→ TASK OBJECTIVE
Within the records below, reproduce without change the lines from the line that has "hw_run table ksp" through the line that has "Proof. repeat (apply", and only those.

======== TASK MATERIAL

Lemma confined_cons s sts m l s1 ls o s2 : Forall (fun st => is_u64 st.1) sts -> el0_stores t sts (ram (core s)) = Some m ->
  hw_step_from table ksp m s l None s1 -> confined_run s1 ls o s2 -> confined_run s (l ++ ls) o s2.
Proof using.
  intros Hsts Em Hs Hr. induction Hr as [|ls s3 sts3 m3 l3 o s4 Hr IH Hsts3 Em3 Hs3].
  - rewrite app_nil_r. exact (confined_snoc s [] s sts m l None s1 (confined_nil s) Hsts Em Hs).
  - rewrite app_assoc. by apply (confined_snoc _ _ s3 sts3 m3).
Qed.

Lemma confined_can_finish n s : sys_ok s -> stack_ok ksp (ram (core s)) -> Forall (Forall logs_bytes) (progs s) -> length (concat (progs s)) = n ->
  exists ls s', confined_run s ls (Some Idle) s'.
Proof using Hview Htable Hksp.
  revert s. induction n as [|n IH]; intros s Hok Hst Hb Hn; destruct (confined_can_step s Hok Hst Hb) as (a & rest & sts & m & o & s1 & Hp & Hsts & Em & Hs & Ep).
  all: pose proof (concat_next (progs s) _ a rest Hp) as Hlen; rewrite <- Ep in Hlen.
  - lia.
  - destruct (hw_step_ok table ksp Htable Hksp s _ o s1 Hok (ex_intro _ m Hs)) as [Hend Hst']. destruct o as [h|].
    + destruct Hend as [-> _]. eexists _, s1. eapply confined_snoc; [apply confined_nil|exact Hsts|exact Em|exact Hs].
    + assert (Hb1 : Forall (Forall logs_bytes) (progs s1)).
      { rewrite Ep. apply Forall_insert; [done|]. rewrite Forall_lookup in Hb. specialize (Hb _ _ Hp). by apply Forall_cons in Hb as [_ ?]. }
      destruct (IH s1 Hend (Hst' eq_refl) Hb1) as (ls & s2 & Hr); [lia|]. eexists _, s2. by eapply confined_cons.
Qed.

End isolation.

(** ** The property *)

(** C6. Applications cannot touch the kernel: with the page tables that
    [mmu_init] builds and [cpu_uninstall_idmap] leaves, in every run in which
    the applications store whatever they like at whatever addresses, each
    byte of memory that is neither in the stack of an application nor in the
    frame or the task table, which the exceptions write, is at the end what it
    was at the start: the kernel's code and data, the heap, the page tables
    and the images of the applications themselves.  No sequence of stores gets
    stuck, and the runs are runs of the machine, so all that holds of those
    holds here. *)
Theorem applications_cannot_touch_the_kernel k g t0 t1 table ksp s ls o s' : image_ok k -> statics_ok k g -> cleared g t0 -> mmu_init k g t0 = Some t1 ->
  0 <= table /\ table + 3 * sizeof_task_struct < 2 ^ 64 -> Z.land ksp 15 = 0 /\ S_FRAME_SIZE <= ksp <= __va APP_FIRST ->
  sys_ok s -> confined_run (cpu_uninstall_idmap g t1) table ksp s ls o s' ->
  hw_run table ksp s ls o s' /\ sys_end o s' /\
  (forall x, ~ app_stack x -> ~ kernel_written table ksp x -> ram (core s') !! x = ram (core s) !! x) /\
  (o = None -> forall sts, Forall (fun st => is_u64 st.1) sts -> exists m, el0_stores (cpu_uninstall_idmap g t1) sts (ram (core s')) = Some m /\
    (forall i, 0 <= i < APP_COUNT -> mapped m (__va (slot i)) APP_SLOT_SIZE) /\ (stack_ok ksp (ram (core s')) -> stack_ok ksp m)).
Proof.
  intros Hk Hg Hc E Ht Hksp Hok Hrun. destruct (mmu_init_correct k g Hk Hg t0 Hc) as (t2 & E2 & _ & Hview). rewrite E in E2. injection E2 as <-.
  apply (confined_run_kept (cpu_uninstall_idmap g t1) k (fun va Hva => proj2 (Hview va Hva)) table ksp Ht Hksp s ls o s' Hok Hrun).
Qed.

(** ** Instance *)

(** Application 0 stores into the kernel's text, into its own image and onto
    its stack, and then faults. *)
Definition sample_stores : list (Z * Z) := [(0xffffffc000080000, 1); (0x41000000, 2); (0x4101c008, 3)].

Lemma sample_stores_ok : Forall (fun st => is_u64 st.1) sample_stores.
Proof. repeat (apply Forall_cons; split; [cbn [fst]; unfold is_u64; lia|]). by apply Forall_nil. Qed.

================
======== TASK MATERIAL

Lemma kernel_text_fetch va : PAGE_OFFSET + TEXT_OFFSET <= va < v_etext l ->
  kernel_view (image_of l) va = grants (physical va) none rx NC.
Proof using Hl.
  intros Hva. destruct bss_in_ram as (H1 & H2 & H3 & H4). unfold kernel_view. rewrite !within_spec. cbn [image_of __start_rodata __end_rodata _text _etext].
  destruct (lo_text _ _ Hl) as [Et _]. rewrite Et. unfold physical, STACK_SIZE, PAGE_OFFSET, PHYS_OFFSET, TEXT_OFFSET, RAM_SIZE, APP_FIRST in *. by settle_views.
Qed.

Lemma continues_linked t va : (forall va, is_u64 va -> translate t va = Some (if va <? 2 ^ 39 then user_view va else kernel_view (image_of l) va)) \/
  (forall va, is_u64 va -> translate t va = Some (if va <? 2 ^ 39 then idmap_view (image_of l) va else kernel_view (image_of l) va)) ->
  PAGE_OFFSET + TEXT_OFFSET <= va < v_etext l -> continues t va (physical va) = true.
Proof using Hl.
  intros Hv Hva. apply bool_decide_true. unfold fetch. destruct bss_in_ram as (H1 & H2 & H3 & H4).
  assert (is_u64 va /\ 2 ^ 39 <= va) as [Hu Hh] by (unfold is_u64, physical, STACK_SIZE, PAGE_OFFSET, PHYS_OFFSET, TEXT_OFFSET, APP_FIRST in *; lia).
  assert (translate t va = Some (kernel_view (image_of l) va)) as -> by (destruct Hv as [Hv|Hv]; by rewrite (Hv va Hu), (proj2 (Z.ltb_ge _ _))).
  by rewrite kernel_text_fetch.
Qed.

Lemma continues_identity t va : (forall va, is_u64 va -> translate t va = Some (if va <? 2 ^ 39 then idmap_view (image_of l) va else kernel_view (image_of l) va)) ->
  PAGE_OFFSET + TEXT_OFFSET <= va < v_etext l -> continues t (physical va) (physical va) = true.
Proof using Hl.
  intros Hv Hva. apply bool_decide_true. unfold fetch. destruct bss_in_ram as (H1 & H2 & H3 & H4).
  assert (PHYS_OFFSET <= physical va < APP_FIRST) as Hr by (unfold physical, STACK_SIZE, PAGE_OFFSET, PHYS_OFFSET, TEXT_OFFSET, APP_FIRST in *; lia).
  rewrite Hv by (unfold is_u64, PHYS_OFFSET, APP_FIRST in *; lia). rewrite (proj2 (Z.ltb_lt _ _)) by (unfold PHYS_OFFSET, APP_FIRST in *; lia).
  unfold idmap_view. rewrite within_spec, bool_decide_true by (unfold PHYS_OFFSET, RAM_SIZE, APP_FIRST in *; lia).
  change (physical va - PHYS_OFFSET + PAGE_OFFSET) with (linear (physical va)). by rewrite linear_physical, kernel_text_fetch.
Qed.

================

→ TASK ANSWER
  hw_run table ksp s ls o s' /\ sys_end o s' /\
  (forall x, ~ app_stack x -> ~ kernel_written table ksp x -> ram (core s') !! x = ram (core s) !! x) /\
  (o = None -> forall sts, Forall (fun st => is_u64 st.1) sts -> exists m, el0_stores (cpu_uninstall_idmap g t1) sts (ram (core s')) = Some m /\
    (forall i, 0 <= i < APP_COUNT -> mapped m (__va (slot i)) APP_SLOT_SIZE) /\ (stack_ok ksp (ram (core s')) -> stack_ok ksp m)).
Proof.
  intros Hk Hg Hc E Ht Hksp Hok Hrun. destruct (mmu_init_correct k g Hk Hg t0 Hc) as (t2 & E2 & _ & Hview). rewrite E in E2. injection E2 as <-.
  apply (confined_run_kept (cpu_uninstall_idmap g t1) k (fun va Hva => proj2 (Hview va Hva)) table ksp Ht Hksp s ls o s' Hok Hrun).
Qed.

(** ** Instance *)

(** Application 0 stores into the kernel's text, into its own image and onto
    its stack, and then faults. *)
Definition sample_stores : list (Z * Z) := [(0xffffffc000080000, 1); (0x41000000, 2); (0x4101c008, 3)].

Lemma sample_stores_ok : Forall (fun st => is_u64 st.1) sample_stores.
Proof. repeat (apply Forall_cons; split; [cbn [fst]; unfold is_u64; lia|]). by apply Forall_nil. Qed.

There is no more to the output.